═════ EXERCISE DATA ═════

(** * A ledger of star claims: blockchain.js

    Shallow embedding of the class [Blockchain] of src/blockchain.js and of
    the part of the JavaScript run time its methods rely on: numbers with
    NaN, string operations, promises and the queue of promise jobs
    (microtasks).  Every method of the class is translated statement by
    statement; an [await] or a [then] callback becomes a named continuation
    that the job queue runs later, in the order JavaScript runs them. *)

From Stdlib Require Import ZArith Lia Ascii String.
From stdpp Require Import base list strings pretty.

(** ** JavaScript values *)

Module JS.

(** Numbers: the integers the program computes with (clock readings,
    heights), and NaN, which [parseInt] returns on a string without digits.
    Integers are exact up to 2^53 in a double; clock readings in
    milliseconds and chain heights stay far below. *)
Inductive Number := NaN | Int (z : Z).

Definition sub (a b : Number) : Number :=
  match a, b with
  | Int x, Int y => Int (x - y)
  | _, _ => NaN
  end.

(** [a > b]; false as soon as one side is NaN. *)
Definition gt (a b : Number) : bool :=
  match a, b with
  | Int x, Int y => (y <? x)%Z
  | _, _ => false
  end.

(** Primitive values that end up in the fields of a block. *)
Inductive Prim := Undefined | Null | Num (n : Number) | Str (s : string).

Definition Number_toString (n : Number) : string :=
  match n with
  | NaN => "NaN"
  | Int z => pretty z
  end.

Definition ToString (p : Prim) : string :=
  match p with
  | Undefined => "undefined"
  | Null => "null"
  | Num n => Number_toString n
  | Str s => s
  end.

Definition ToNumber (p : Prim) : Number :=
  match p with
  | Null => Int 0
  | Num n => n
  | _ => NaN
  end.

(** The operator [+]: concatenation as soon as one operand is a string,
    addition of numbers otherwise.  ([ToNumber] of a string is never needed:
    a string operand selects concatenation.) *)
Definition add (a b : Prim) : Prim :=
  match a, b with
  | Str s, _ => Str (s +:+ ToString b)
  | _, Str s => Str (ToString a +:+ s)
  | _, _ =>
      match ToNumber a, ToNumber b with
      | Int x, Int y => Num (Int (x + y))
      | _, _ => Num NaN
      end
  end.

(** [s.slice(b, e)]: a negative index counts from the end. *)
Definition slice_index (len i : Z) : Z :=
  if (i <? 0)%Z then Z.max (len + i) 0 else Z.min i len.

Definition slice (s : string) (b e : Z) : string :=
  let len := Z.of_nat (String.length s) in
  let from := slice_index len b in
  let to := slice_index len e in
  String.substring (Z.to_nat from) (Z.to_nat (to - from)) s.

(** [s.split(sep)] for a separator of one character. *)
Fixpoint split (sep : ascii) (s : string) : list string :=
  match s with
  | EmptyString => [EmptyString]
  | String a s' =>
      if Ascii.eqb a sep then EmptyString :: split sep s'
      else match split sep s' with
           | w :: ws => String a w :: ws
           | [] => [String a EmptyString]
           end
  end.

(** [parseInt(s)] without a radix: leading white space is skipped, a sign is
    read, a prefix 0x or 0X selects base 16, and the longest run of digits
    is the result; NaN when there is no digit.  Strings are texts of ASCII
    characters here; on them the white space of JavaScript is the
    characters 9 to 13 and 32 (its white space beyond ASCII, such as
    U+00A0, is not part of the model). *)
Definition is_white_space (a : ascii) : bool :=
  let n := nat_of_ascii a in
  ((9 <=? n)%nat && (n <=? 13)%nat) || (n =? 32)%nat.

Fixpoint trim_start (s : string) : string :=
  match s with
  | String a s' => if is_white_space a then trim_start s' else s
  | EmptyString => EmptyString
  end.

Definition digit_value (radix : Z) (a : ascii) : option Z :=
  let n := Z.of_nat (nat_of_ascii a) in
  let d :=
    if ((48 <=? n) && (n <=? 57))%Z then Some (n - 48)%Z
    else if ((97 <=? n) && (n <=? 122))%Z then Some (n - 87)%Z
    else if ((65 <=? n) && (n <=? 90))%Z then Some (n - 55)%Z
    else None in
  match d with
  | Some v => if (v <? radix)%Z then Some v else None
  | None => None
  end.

═════
═════ EXERCISE DATA ═════

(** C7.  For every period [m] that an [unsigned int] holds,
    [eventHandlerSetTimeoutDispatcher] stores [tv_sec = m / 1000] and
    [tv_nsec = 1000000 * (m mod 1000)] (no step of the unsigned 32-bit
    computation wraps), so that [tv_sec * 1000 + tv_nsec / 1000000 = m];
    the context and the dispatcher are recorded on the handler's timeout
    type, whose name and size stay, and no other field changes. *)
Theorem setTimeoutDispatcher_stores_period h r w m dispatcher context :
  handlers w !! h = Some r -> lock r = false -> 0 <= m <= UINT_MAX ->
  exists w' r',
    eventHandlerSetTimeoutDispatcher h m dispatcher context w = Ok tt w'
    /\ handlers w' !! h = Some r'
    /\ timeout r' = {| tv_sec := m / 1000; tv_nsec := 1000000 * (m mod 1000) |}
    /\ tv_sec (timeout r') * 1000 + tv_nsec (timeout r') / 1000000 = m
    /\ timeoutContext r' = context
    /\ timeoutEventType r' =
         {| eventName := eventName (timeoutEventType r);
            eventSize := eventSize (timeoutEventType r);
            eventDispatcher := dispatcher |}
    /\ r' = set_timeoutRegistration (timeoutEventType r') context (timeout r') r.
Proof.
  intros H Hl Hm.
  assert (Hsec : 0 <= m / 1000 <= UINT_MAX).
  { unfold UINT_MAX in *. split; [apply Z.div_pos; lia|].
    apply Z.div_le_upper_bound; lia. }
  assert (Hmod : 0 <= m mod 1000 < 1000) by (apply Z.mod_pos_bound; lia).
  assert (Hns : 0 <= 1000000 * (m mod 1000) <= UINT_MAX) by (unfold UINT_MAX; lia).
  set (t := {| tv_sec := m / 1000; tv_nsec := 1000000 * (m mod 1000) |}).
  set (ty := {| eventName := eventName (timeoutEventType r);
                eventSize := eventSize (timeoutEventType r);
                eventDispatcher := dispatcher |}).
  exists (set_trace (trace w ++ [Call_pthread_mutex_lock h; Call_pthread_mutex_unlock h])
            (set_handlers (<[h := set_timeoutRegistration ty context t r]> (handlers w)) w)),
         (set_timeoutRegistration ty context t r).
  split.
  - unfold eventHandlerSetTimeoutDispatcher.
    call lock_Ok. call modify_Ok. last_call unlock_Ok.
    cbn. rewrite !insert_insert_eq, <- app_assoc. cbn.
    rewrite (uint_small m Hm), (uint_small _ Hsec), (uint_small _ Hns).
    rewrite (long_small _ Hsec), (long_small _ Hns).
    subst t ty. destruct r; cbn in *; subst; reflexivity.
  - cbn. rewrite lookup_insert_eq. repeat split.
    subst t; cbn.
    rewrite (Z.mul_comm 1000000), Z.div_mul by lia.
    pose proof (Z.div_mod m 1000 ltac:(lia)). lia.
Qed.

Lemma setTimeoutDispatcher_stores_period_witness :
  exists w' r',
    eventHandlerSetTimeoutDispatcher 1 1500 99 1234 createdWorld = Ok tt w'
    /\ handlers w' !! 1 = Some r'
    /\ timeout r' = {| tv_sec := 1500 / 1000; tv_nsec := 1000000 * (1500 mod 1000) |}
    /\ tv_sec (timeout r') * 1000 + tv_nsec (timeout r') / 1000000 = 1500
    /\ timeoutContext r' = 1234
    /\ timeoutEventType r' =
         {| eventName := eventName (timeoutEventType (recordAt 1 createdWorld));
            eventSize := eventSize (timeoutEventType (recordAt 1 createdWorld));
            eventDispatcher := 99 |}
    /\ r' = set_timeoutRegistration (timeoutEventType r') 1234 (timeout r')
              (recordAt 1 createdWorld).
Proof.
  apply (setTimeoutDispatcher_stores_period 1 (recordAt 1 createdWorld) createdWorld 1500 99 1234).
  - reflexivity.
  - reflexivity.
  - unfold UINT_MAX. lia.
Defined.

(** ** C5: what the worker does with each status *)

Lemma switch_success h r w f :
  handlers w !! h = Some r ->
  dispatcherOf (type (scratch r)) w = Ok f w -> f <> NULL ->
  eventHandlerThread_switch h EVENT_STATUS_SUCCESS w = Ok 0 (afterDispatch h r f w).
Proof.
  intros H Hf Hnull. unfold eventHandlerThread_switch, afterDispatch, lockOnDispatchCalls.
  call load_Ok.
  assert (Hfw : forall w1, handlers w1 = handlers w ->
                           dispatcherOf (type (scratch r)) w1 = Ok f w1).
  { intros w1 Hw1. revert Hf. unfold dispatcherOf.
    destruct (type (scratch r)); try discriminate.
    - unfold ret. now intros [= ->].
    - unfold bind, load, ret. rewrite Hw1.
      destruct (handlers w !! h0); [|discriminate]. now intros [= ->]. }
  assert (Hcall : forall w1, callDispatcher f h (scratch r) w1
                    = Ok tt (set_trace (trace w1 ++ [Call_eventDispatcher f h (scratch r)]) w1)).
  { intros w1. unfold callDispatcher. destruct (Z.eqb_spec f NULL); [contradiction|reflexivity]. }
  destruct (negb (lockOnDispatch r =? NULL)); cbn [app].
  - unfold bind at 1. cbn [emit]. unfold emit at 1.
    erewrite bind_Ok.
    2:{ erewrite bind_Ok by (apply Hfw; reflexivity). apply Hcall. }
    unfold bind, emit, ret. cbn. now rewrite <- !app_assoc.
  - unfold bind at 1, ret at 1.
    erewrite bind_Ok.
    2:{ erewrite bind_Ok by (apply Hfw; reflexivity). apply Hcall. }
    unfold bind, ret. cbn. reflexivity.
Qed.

═════

WORK ORDER -
Show me each line of the listing above with "without" in it.

EXERCISE SOLUTION -
    heights), and NaN, which [parseInt] returns on a string without digits.
(** [parseInt(s)] without a radix: leading white space is skipped, a sign is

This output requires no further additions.